START The input

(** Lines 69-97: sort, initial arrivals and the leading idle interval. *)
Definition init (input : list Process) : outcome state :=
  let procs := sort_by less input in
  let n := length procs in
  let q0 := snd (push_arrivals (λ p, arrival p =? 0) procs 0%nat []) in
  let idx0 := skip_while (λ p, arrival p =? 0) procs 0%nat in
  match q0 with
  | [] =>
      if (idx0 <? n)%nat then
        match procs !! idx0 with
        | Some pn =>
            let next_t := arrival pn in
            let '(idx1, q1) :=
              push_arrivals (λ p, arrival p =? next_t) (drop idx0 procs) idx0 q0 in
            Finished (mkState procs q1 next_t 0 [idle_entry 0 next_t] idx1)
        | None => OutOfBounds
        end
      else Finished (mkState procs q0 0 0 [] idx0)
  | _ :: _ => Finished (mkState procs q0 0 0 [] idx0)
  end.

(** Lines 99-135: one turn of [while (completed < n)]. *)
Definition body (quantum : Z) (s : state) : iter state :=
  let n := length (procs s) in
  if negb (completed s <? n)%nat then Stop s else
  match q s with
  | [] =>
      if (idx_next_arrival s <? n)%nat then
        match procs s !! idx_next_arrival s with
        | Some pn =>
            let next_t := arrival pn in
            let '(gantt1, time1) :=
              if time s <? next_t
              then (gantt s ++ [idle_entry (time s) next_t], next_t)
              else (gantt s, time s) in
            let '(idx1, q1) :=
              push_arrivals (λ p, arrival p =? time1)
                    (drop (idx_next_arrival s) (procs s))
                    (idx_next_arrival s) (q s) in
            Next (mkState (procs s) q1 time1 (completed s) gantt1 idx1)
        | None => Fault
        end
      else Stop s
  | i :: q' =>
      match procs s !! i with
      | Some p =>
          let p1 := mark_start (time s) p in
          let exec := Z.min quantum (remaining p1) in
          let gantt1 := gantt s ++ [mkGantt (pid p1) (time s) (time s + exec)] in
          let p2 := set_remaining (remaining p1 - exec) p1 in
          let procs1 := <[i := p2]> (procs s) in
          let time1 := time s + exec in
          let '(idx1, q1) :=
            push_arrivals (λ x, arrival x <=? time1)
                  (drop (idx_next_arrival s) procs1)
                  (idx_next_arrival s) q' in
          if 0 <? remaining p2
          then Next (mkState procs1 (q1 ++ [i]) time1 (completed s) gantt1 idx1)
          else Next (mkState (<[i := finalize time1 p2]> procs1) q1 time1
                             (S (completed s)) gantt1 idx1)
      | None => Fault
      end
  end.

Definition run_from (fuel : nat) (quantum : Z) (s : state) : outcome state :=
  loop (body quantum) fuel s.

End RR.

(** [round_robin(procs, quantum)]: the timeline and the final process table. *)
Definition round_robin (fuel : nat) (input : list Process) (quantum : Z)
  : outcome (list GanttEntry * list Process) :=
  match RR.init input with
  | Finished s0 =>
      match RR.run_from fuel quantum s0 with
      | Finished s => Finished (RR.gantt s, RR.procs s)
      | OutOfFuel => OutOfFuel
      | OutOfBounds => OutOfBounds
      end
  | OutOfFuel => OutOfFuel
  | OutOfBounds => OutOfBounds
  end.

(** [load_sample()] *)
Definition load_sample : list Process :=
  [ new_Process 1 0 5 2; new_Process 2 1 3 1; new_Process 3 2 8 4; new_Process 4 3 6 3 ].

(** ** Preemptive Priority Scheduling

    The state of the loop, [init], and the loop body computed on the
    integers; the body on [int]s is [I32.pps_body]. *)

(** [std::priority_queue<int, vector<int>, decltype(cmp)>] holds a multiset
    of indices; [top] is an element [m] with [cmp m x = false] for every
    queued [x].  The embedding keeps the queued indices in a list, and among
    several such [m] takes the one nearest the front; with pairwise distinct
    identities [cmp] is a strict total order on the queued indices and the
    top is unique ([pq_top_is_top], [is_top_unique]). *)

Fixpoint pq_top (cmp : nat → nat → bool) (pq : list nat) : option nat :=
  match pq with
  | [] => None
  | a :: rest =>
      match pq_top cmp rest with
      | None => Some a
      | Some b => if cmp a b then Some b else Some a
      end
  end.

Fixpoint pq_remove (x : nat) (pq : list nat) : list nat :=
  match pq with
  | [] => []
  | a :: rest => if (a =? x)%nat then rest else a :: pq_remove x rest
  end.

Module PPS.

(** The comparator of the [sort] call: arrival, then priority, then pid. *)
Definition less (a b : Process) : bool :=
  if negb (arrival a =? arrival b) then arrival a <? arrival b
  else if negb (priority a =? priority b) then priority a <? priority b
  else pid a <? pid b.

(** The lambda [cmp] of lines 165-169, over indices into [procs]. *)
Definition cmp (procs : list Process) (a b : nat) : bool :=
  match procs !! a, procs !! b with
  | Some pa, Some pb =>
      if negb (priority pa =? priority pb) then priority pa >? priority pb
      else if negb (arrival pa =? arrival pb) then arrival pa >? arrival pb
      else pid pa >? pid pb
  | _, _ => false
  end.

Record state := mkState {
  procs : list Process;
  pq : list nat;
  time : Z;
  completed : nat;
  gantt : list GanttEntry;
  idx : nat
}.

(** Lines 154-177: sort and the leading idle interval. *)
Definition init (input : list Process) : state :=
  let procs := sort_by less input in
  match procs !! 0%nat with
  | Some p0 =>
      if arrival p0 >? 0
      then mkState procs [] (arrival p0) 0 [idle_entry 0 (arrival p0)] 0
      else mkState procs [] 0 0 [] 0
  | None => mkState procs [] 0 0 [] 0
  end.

END The input
START The input

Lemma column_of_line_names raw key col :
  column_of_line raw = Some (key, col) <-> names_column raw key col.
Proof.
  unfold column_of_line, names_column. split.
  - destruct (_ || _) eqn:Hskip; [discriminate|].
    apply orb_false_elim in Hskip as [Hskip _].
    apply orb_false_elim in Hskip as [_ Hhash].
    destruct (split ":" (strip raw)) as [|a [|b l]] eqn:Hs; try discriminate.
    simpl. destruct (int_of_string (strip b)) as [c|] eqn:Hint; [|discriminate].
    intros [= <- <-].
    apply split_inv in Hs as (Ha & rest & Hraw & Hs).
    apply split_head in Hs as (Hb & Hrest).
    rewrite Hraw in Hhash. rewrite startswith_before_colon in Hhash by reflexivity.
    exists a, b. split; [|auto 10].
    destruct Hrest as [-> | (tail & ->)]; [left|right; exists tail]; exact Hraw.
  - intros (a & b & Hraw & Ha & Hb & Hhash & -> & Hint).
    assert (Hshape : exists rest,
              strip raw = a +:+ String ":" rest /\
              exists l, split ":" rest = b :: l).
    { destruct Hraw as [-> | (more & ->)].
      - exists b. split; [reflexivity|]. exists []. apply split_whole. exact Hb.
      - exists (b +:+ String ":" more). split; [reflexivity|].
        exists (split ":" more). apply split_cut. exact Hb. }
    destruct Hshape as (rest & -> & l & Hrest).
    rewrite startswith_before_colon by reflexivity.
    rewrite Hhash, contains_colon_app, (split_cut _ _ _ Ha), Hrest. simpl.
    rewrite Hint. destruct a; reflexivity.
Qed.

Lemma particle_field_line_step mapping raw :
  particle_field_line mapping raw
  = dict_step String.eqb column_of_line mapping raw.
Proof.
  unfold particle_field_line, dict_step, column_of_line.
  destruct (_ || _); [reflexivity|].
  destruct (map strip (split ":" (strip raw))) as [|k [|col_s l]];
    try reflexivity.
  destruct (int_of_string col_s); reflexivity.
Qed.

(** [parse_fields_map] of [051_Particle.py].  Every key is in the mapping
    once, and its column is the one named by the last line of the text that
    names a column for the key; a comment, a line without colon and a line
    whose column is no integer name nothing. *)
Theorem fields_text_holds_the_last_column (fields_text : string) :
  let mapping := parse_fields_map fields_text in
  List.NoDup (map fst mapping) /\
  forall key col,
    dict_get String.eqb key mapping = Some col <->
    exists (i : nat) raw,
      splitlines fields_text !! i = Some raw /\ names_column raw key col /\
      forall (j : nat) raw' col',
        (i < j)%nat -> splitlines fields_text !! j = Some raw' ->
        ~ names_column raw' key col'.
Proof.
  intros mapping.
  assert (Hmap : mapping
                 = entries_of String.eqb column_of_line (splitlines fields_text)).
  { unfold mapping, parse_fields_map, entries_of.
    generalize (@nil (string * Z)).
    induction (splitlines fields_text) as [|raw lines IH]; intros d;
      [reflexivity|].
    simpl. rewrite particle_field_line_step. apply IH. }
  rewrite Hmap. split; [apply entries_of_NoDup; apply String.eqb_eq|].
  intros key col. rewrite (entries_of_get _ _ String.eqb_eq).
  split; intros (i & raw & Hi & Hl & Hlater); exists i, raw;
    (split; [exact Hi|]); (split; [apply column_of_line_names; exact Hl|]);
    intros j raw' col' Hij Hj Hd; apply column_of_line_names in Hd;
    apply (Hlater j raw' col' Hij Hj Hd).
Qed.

END The input
START The input

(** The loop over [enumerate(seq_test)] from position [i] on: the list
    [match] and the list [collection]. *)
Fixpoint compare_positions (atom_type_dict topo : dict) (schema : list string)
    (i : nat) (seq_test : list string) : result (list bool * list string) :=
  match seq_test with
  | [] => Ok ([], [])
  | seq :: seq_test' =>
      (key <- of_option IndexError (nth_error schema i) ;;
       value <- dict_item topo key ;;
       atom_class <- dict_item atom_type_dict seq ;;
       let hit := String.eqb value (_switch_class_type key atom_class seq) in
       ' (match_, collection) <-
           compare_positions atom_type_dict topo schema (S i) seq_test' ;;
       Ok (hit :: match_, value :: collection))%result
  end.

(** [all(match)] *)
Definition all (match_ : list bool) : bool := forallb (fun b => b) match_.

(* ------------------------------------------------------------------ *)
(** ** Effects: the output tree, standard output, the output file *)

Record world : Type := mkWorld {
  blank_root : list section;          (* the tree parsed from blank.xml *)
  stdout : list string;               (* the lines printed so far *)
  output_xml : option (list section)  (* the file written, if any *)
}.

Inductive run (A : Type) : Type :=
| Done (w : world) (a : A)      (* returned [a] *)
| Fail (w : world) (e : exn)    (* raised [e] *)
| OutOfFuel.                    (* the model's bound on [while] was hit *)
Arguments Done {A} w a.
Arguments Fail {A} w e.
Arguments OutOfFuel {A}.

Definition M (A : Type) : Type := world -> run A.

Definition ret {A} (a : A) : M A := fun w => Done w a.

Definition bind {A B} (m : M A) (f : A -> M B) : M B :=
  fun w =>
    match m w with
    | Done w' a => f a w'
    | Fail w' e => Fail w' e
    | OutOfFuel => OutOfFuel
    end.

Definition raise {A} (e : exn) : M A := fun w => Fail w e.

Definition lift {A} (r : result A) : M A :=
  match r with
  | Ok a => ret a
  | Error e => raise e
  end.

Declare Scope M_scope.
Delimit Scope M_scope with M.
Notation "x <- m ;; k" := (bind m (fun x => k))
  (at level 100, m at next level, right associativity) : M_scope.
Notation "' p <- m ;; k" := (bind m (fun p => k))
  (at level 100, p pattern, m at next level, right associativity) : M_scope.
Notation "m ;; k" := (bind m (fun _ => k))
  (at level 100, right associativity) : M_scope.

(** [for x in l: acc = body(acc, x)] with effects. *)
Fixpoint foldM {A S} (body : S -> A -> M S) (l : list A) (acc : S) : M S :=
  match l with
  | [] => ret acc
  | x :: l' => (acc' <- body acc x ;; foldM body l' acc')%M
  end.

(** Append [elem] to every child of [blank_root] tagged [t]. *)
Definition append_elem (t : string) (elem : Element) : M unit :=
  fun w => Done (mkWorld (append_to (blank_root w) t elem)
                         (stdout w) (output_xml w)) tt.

END The input

Work order:
Retype, in the same exact form, the lines of the material above from the line holding "(drop (idx_next_arrival s) procs1)" through the line holding "(** [load_sample()] *)".

Completed exercise:
                  (drop (idx_next_arrival s) procs1)
                  (idx_next_arrival s) q' in
          if 0 <? remaining p2
          then Next (mkState procs1 (q1 ++ [i]) time1 (completed s) gantt1 idx1)
          else Next (mkState (<[i := finalize time1 p2]> procs1) q1 time1
                             (S (completed s)) gantt1 idx1)
      | None => Fault
      end
  end.

Definition run_from (fuel : nat) (quantum : Z) (s : state) : outcome state :=
  loop (body quantum) fuel s.

End RR.

(** [round_robin(procs, quantum)]: the timeline and the final process table. *)
Definition round_robin (fuel : nat) (input : list Process) (quantum : Z)
  : outcome (list GanttEntry * list Process) :=
  match RR.init input with
  | Finished s0 =>
      match RR.run_from fuel quantum s0 with
      | Finished s => Finished (RR.gantt s, RR.procs s)
      | OutOfFuel => OutOfFuel
      | OutOfBounds => OutOfBounds
      end
  | OutOfFuel => OutOfFuel
  | OutOfBounds => OutOfBounds
  end.

(** [load_sample()] *)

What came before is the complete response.